### Entries supplied ###

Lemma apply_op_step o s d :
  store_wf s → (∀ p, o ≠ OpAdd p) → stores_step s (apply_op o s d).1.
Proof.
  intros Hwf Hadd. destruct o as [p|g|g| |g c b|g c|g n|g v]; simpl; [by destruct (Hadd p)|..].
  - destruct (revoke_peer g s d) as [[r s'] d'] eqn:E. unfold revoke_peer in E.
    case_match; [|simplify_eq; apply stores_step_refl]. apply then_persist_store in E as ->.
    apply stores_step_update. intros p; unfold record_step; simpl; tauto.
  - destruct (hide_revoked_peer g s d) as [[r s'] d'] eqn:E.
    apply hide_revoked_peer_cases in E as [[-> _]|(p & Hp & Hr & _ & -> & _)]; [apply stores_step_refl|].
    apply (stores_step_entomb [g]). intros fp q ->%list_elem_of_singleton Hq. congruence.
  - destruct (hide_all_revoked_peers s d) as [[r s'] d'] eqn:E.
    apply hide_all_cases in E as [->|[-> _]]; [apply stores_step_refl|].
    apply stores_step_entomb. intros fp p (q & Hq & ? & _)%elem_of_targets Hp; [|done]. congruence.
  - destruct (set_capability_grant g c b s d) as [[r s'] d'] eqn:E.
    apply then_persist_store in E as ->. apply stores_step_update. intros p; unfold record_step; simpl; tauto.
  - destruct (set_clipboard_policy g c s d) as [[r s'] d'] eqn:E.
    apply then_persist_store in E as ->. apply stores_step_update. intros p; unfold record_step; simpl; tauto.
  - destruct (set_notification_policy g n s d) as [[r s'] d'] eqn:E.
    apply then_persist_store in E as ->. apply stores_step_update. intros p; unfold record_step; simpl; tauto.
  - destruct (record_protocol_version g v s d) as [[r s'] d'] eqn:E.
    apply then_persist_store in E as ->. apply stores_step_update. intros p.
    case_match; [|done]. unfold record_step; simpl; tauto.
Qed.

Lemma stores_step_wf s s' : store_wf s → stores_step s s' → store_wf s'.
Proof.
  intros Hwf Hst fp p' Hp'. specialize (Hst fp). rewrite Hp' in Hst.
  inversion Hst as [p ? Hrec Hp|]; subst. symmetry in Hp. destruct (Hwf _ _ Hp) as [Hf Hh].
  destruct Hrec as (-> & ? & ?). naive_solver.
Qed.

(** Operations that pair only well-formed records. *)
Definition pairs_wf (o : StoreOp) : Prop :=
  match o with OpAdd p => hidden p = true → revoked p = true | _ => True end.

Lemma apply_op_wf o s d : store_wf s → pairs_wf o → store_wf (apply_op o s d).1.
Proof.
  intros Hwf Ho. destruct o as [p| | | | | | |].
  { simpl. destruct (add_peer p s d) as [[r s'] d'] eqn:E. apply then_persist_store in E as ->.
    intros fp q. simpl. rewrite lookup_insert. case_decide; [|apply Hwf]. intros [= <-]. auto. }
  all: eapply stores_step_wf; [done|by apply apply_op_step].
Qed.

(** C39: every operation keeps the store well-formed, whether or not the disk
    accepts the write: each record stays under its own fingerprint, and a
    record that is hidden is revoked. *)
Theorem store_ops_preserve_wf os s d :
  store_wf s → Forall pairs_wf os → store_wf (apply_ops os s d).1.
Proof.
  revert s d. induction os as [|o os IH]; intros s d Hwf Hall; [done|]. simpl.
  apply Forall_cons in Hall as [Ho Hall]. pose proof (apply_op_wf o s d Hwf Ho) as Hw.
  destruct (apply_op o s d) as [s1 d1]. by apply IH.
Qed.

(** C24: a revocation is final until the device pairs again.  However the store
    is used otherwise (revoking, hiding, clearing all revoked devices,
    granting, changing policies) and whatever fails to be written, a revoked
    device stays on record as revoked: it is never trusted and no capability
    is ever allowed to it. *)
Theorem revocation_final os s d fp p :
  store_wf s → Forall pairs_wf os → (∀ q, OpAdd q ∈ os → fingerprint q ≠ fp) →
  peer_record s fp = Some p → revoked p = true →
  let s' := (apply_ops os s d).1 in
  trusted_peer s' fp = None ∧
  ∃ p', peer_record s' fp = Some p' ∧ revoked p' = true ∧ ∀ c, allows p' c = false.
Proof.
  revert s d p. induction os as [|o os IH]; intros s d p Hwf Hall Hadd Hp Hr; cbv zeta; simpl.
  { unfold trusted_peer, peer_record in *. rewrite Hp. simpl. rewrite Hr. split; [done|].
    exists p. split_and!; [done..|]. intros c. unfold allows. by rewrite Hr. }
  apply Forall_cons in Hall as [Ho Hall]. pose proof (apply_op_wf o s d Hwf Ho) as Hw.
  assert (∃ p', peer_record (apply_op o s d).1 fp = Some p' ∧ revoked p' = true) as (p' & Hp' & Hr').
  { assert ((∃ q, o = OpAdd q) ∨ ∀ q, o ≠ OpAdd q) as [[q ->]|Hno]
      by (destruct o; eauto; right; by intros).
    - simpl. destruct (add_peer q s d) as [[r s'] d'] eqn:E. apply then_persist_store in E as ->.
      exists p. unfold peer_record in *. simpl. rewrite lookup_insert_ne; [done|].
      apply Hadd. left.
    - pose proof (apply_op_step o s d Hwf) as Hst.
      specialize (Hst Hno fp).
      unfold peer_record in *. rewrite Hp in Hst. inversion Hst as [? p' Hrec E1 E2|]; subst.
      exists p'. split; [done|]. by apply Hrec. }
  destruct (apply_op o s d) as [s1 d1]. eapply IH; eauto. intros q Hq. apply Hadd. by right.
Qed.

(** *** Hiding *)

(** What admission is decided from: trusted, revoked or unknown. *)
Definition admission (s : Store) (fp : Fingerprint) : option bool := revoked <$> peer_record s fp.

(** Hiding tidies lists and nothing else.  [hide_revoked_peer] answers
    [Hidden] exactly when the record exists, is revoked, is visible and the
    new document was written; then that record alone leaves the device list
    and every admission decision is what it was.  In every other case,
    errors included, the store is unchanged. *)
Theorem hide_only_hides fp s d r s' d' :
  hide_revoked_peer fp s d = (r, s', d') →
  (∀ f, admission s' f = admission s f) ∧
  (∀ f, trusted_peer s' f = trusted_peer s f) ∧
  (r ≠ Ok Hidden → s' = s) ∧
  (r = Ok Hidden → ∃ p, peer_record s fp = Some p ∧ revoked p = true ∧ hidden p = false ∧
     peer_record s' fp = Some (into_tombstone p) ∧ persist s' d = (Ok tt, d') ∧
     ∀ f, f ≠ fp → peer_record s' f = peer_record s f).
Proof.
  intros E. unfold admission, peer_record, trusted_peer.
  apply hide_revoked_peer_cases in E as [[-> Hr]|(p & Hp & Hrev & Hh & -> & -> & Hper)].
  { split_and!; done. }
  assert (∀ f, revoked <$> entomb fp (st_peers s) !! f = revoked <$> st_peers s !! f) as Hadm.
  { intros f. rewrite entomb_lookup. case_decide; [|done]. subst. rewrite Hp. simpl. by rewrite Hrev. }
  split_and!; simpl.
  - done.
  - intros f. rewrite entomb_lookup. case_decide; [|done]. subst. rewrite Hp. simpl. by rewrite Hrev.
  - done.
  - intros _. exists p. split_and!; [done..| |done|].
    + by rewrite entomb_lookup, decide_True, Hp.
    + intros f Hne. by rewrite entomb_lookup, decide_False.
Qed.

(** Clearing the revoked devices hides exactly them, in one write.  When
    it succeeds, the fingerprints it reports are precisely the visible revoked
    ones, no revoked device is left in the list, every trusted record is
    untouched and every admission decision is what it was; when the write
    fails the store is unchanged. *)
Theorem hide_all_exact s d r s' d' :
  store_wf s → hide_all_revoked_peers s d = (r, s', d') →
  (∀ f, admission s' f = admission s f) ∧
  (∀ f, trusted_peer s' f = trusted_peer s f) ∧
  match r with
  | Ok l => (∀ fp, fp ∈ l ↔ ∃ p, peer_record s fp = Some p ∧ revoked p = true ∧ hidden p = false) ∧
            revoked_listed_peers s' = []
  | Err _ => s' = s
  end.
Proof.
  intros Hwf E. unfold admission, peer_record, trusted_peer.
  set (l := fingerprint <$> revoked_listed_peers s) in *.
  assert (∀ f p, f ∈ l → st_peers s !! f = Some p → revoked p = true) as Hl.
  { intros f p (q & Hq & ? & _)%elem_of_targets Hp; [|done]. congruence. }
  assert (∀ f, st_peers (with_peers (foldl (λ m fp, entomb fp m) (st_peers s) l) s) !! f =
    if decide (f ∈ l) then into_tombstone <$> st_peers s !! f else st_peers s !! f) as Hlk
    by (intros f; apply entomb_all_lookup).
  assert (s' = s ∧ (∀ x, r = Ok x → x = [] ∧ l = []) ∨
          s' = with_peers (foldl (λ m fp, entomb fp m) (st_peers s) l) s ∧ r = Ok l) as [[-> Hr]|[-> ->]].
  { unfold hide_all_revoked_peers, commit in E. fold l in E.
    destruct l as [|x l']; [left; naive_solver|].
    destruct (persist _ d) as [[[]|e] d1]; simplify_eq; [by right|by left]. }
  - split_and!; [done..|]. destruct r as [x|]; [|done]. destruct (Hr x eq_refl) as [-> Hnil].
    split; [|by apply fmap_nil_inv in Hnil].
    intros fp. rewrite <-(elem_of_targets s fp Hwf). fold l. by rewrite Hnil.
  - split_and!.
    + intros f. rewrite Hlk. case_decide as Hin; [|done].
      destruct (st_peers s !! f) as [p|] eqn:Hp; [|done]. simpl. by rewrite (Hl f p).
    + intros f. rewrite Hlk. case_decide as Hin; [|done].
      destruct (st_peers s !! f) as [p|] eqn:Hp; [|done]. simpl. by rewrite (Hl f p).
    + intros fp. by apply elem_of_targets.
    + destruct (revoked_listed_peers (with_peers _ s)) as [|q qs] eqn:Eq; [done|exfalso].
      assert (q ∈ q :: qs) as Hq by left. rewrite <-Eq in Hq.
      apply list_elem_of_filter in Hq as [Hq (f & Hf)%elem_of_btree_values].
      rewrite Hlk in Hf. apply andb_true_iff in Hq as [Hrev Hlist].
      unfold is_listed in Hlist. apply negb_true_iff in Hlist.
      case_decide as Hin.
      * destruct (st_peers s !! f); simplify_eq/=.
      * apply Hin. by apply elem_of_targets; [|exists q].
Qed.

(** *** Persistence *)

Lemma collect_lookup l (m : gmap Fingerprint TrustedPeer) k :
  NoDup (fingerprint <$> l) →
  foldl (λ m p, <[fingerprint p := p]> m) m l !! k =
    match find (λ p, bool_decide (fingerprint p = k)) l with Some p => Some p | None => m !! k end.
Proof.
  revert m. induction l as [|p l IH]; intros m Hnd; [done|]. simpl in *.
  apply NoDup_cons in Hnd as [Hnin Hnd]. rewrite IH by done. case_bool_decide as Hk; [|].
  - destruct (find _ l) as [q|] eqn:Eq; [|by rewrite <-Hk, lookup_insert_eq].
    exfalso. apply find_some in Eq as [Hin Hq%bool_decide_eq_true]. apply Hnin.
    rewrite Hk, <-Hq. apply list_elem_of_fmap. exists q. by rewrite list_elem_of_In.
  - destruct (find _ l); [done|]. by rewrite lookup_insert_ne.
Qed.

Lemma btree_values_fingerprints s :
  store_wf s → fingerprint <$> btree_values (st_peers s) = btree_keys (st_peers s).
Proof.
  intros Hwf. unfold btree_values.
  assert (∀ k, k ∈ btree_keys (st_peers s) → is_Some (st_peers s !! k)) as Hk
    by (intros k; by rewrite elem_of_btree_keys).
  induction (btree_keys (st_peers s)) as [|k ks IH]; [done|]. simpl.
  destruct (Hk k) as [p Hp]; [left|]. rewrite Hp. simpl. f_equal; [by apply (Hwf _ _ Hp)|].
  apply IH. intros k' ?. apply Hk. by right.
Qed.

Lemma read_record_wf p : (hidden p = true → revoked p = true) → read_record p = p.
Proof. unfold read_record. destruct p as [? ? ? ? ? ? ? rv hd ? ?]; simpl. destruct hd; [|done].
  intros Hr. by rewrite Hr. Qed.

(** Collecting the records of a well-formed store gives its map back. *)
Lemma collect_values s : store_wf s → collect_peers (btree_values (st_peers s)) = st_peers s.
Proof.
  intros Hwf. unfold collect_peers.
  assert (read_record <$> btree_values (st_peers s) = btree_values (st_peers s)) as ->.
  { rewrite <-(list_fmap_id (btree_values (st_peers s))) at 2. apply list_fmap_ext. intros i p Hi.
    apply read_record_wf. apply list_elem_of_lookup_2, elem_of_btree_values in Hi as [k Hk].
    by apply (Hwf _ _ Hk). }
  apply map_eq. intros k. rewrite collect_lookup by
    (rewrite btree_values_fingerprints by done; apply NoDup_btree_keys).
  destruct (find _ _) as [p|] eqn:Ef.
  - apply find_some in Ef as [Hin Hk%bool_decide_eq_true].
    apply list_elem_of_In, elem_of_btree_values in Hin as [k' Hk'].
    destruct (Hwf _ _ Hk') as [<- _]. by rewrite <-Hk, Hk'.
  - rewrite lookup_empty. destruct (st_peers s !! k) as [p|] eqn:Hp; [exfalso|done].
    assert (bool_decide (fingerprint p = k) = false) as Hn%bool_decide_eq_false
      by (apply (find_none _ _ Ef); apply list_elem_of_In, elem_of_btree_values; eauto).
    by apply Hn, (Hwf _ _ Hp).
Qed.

###
### Entries supplied ###

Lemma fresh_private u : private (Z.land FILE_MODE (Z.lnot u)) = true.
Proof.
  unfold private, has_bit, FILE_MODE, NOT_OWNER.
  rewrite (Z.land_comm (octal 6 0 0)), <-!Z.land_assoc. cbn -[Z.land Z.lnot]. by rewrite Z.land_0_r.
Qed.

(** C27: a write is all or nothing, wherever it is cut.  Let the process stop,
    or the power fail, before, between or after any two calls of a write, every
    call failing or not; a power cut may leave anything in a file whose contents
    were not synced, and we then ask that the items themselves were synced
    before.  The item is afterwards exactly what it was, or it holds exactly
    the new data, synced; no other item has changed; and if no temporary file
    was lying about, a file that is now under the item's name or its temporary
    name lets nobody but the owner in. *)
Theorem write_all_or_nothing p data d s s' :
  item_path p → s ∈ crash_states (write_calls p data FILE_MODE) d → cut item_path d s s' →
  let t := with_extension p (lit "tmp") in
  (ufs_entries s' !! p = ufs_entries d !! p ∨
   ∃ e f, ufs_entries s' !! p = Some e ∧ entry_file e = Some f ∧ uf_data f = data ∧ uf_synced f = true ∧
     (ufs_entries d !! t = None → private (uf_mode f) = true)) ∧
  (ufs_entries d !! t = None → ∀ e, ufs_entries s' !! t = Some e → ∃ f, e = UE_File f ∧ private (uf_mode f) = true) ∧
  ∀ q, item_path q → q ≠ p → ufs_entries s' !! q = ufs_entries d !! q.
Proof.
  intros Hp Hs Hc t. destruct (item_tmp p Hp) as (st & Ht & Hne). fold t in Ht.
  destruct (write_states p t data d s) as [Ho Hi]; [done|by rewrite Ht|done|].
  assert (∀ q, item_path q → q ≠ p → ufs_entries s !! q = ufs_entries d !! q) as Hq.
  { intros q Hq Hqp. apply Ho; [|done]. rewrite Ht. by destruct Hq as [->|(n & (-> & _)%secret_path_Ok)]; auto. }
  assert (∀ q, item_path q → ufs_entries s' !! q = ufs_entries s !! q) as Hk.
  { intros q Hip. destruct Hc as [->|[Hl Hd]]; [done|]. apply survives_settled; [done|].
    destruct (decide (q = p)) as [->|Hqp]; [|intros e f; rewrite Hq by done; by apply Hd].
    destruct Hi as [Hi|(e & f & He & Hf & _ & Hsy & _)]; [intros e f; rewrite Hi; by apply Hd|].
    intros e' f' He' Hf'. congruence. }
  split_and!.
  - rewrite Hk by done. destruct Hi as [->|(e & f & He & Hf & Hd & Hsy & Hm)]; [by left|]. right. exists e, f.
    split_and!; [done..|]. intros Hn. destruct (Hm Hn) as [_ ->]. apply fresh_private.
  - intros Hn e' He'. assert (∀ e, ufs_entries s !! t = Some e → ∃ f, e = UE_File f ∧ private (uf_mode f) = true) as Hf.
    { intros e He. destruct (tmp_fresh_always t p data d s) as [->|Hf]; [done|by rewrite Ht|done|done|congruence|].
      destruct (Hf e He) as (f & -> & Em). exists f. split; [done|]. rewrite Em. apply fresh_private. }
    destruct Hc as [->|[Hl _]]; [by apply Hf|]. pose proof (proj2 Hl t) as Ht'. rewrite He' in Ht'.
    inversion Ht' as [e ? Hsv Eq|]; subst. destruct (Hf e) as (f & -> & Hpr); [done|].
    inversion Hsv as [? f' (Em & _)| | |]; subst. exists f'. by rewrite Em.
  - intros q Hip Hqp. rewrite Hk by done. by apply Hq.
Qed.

###

_Task prompt_
Of the entries above, repeat exactly the lines from the line with "apply Hadd. left." through the line with "(r = Ok Hidden", both of them included.

_Task response_
      apply Hadd. left.
    - pose proof (apply_op_step o s d Hwf) as Hst.
      specialize (Hst Hno fp).
      unfold peer_record in *. rewrite Hp in Hst. inversion Hst as [? p' Hrec E1 E2|]; subst.
      exists p'. split; [done|]. by apply Hrec. }
  destruct (apply_op o s d) as [s1 d1]. eapply IH; eauto. intros q Hq. apply Hadd. by right.
Qed.

(** *** Hiding *)

(** What admission is decided from: trusted, revoked or unknown. *)
Definition admission (s : Store) (fp : Fingerprint) : option bool := revoked <$> peer_record s fp.

(** Hiding tidies lists and nothing else.  [hide_revoked_peer] answers
    [Hidden] exactly when the record exists, is revoked, is visible and the
    new document was written; then that record alone leaves the device list
    and every admission decision is what it was.  In every other case,
    errors included, the store is unchanged. *)
Theorem hide_only_hides fp s d r s' d' :
  hide_revoked_peer fp s d = (r, s', d') →
  (∀ f, admission s' f = admission s f) ∧
  (∀ f, trusted_peer s' f = trusted_peer s f) ∧
  (r ≠ Ok Hidden → s' = s) ∧
  (r = Ok Hidden → ∃ p, peer_record s fp = Some p ∧ revoked p = true ∧ hidden p = false ∧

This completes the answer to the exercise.